Finger pushing
weather icon 36°F


Novel medical-grade CBD pharmacy opens in Colorado, first of its kind in U.S.

Inside an unassuming yet sprawling industrial building nestled within the high plains of Watkins, about a 30-minute drive southeast of Denver International Airport, step into Kazmira Therapeutics’ “hemp bay,” as it’s affectionately called.

Stacked and lined on pallets and metal shelves are dozens of cloth bags weighing upward of 170 pounds each.

They’re filled with raw harvested hemp, including from Colorado farms — tri-colored, dense flower buds; stalks; leaves and all — waiting to be moved into an adjacent manufacturing facility. There, the plant will undergo a closed-loop, 29-step purification process wherein only pure, medical-grade cannabidiol (CBD) will remain, the primary non-psychoactive compound found in hemp.

Eventually, a clinician will prescribe this pure CBD to their patient as an individualized, compounded cannabinoid formulation as part of their medical treatment. It is mixed and prepared by a licensed pharmacist on site at Kazmira Pharmacy.

The pharmacy, operated by Kazmira Therapeutics and officially launched in January, is the nation’s first — and sole — licensed, prescription-only CBD compounding pharmacy. It specializes in pure compounded CBD, with no trace of tetrahydrocannabinol (THC), the psychoactive component found in hemp.

Kazmira Pharmacy is currently dispensing and shipping CBD medications to patients across Colorado, said co-founders and co-CEOs Priyanka Sharma and her husband, Pulak Sharma.

Previously, CBD was only available as a low-dosage, over-the-counter-style supplemental product, mainly sold in topical and edible formats.
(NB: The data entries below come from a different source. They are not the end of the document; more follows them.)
(** ** One content per name *)

(** C12: all who use a name see one file.  After any calls, and any reads and writes by those
    who hold guards (openings, evictions, reopenings for writing, syncs, removals and
    renamings to places of which no file is open): a guard for reading the name [p] from the
    byte [n] on gives the bytes of the file [p] from there and changes no content; a guard for
    writing creates the file when it is missing, and what is written through it is then the
    content of [p] from the byte [n] on, all other files and all bytes on the disk as they
    were (unless the file was opened while the cache was read only: it ignores writes). *)
Theorem guard_sees_the_file size ttl interval d s :
  0 ≤ size → disk_ok d → fc_run step_sane (file_cache_new size ttl interval d) s →
  (∀ env p n h s1 k, fc_read env p (SeekStart n) s = (Ok h, s1) →
     contents s1 = contents s ∧
     ∃ bytes, contents s !! p = Some bytes ∧ (file_read k h s1).1 = Ok (take k (drop (Z.to_nat n) bytes))) ∧
  (∀ env p n h s1 buf, write_or_create env p (SeekStart n) s = (Ok h, s1) →
     contents s1 = created p (contents s) ∧
     ∃ bytes f, contents s1 !! p = Some bytes ∧ fc_files s1 !! h = Some f ∧
       (f_ignore_write f = false →
        (file_write buf h s1).1 = Ok (length buf) ∧
        contents (file_write buf h s1).2 = <[p := write_all_at (Z.to_nat n) buf bytes]> (contents s1) ∧
        on_disk (file_write buf h s1).2 = on_disk s1)).
Proof.
  intros Hsz Hd Hrun. apply run_coherent in Hrun as C; [|by apply new_ok]. split.
  - intros env p n h s1 k E. destruct (fc_read_spec env p (SeekStart n) s C) as (r & s' & E' & _ & C' & Hc & Hg & _).
    rewrite E in E'. simplify_eq. split; [done|]. destruct (Hg h eq_refl) as (_ & f & Hf & Hpath & Hn & _ & Hpos).
    exists (inode_bytes (f_inode f) (fc_disk s')). rewrite <- Hc, contents_lookup, Hn, (file_read_spec k h f s' Hf).
    by rewrite (Hpos n eq_refl).
  - intros env p n h s1 buf E. destruct (write_or_create_spec env p (SeekStart n) s C) as (r & s' & E' & _ & C' & _ & Hg & _).
    rewrite E in E'. simplify_eq. destruct (Hg h eq_refl) as (Hc & _ & f & Hf & Hpath & Hn & Hm & Hpos).
    split; [done|]. exists (inode_bytes (f_inode f) (fc_disk s')), f. rewrite contents_lookup, Hn. split_and!; [done..|].
    intros Hig. rewrite (file_write_spec buf h f s' Hf (Hm _ eq_refl) Hig). split_and!; [done| |apply rewritten_on_disk].
    cbn [snd]. rewrite (rewritten_contents h (with_pos _ (unsynced f)) _ s' p C' Hn), (Hpos n eq_refl). apply map_eq. intros q.
    destruct (decide (q = p)) as [->|Hne]; [|by rewrite lookup_alter_ne, lookup_insert_ne].
    by rewrite lookup_alter_eq, lookup_insert_eq, contents_lookup, Hn.
Qed.

(** ** Durability *)

Lemma durable_on_disk s : (∀ p i, names s !! p = Some i → durable s i) → on_disk s = contents s.
Proof.
  intros Hd. apply map_fmap_ext. intros p i Hi. unfold inode_bytes. destruct (dk_inodes (fc_disk s) !! i) as [n|] eqn:En; [|done].
  simpl. symmetry. by eapply Hd.
Qed.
 “What we’ve done is leverage the compounding pharmacy route and pharmaceutical innovation to take that cannabidiol as a purified product and put that into high-dosage-strength products that have therapeutic benefit,” Priyanka Sharma said.

Kazmira co-founders and co-CEOs are the husband and wife team, Priyanka Sharma and Pulak Sharma (left to right). At Kazmira, the Sharmas produce purified, medical-grade cannabidiol to be used in high-dosage strength products that have therapeutic benefits. In January, they opened the Kazmira Pharmacy. Thursday, Jan. 29. (The Gazette, Jerilee Bennett)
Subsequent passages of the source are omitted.